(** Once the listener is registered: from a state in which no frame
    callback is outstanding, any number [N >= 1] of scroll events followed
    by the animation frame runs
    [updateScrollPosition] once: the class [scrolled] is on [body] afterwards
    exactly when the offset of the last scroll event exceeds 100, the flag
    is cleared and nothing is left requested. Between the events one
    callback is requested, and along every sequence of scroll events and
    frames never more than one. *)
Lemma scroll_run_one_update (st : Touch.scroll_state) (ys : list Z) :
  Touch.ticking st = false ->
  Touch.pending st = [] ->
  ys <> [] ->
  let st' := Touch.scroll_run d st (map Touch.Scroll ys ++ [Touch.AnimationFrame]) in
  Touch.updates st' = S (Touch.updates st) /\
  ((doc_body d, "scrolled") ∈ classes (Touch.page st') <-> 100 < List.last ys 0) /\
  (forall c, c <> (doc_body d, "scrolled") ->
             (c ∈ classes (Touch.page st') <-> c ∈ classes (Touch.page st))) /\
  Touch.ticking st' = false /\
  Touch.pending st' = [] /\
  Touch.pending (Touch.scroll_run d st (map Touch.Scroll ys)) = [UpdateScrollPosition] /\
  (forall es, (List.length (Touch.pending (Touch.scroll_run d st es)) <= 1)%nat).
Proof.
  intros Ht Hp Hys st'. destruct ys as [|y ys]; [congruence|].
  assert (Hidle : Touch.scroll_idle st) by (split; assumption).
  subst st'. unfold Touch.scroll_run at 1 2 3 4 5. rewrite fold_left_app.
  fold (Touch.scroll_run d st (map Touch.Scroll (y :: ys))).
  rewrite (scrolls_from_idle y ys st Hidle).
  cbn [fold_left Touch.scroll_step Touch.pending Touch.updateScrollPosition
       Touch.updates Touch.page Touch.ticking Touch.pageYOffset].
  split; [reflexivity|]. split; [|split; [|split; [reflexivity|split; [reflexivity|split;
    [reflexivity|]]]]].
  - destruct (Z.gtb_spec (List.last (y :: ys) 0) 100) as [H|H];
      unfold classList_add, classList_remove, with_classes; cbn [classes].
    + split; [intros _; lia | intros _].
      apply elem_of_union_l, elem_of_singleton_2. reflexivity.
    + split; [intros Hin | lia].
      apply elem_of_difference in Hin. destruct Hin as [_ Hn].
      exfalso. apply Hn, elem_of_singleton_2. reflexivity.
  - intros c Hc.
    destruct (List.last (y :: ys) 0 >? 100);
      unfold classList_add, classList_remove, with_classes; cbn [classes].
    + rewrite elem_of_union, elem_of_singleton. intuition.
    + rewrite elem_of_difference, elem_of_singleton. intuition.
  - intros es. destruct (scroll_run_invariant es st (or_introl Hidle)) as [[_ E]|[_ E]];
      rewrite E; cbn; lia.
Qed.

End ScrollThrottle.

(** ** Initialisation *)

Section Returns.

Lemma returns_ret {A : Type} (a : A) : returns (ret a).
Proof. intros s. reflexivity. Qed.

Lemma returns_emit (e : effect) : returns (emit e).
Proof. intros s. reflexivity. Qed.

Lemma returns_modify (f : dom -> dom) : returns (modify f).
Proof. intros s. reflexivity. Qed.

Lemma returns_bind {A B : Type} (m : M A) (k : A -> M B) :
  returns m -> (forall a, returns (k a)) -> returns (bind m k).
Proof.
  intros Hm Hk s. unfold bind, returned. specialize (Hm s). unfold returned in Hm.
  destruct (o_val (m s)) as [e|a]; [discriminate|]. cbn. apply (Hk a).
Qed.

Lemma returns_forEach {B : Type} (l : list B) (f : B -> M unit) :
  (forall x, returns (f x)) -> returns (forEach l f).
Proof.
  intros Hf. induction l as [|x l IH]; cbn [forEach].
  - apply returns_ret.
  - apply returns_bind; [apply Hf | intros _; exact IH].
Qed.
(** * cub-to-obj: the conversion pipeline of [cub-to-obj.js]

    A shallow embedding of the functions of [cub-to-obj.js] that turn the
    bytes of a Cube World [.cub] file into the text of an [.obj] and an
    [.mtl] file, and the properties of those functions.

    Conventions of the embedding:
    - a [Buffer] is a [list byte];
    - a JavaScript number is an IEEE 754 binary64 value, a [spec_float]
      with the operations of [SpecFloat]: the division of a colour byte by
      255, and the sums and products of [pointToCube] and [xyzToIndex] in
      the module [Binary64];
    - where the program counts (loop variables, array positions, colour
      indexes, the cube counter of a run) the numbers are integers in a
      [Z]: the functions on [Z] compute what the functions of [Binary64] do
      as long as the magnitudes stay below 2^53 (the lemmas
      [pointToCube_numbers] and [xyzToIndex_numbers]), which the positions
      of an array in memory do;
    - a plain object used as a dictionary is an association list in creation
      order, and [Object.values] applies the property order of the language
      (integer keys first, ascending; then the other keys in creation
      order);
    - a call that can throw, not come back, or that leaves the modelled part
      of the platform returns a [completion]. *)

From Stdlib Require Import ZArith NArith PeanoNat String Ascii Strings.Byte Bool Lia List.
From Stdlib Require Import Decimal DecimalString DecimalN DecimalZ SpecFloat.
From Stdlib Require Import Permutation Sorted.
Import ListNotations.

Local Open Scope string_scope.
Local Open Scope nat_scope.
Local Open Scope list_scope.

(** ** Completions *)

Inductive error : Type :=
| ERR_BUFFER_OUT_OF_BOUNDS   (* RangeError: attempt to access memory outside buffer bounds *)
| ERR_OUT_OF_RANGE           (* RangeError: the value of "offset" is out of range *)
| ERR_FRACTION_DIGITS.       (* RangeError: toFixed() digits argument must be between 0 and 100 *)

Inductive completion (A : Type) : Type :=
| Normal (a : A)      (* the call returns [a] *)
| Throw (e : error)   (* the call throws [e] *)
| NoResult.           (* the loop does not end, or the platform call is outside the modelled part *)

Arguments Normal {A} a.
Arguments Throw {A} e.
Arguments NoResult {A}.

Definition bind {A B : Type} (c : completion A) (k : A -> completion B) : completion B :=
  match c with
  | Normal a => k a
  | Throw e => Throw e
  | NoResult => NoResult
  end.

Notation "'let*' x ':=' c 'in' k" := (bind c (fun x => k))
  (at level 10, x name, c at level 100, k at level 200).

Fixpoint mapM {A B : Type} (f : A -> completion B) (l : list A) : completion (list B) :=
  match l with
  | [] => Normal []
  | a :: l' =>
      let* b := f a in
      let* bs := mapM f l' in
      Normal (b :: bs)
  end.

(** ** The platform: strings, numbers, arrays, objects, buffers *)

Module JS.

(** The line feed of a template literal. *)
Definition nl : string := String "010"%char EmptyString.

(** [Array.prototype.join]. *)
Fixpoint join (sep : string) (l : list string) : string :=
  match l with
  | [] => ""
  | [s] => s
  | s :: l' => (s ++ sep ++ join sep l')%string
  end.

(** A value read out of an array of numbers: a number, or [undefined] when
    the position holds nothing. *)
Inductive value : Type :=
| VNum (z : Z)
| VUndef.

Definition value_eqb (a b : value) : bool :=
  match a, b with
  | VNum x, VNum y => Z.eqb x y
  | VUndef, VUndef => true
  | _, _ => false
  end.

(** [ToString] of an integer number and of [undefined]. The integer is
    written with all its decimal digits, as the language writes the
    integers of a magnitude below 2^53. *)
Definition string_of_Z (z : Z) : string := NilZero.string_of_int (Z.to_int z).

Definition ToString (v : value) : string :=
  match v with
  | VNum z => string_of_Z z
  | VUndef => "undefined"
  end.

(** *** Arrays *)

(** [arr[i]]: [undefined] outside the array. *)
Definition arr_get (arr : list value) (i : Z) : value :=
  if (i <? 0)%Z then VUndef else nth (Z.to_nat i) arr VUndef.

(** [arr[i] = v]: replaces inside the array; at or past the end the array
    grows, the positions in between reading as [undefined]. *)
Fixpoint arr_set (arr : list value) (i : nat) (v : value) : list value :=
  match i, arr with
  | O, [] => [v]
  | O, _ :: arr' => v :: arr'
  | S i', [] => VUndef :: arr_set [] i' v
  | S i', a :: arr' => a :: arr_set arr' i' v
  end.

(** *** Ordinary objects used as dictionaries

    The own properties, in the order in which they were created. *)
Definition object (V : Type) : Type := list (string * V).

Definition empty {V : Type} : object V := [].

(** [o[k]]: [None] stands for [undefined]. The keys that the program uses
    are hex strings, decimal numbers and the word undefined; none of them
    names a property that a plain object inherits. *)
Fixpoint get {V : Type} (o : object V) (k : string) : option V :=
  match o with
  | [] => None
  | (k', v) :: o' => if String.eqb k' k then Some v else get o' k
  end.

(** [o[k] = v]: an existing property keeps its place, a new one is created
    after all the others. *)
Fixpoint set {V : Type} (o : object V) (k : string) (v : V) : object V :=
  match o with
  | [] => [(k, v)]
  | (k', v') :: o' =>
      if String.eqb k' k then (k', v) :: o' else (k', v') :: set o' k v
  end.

■ ■ ■ ■

[Work instruction]:
Using the entries shown above, reproduce verbatim the lines from the line bearing "Inductive error : Type" to the line bearing "(fun x => k))", inclusive.

[Result for this exercise]:
Inductive error : Type :=
| ERR_BUFFER_OUT_OF_BOUNDS   (* RangeError: attempt to access memory outside buffer bounds *)
| ERR_OUT_OF_RANGE           (* RangeError: the value of "offset" is out of range *)
| ERR_FRACTION_DIGITS.       (* RangeError: toFixed() digits argument must be between 0 and 100 *)

Inductive completion (A : Type) : Type :=
| Normal (a : A)      (* the call returns [a] *)
| Throw (e : error)   (* the call throws [e] *)
| NoResult.           (* the loop does not end, or the platform call is outside the modelled part *)

Arguments Normal {A} a.
Arguments Throw {A} e.
Arguments NoResult {A}.

Definition bind {A B : Type} (c : completion A) (k : A -> completion B) : completion B :=
  match c with
  | Normal a => k a
  | Throw e => Throw e
  | NoResult => NoResult
  end.

Notation "'let*' x ':=' c 'in' k" := (bind c (fun x => k))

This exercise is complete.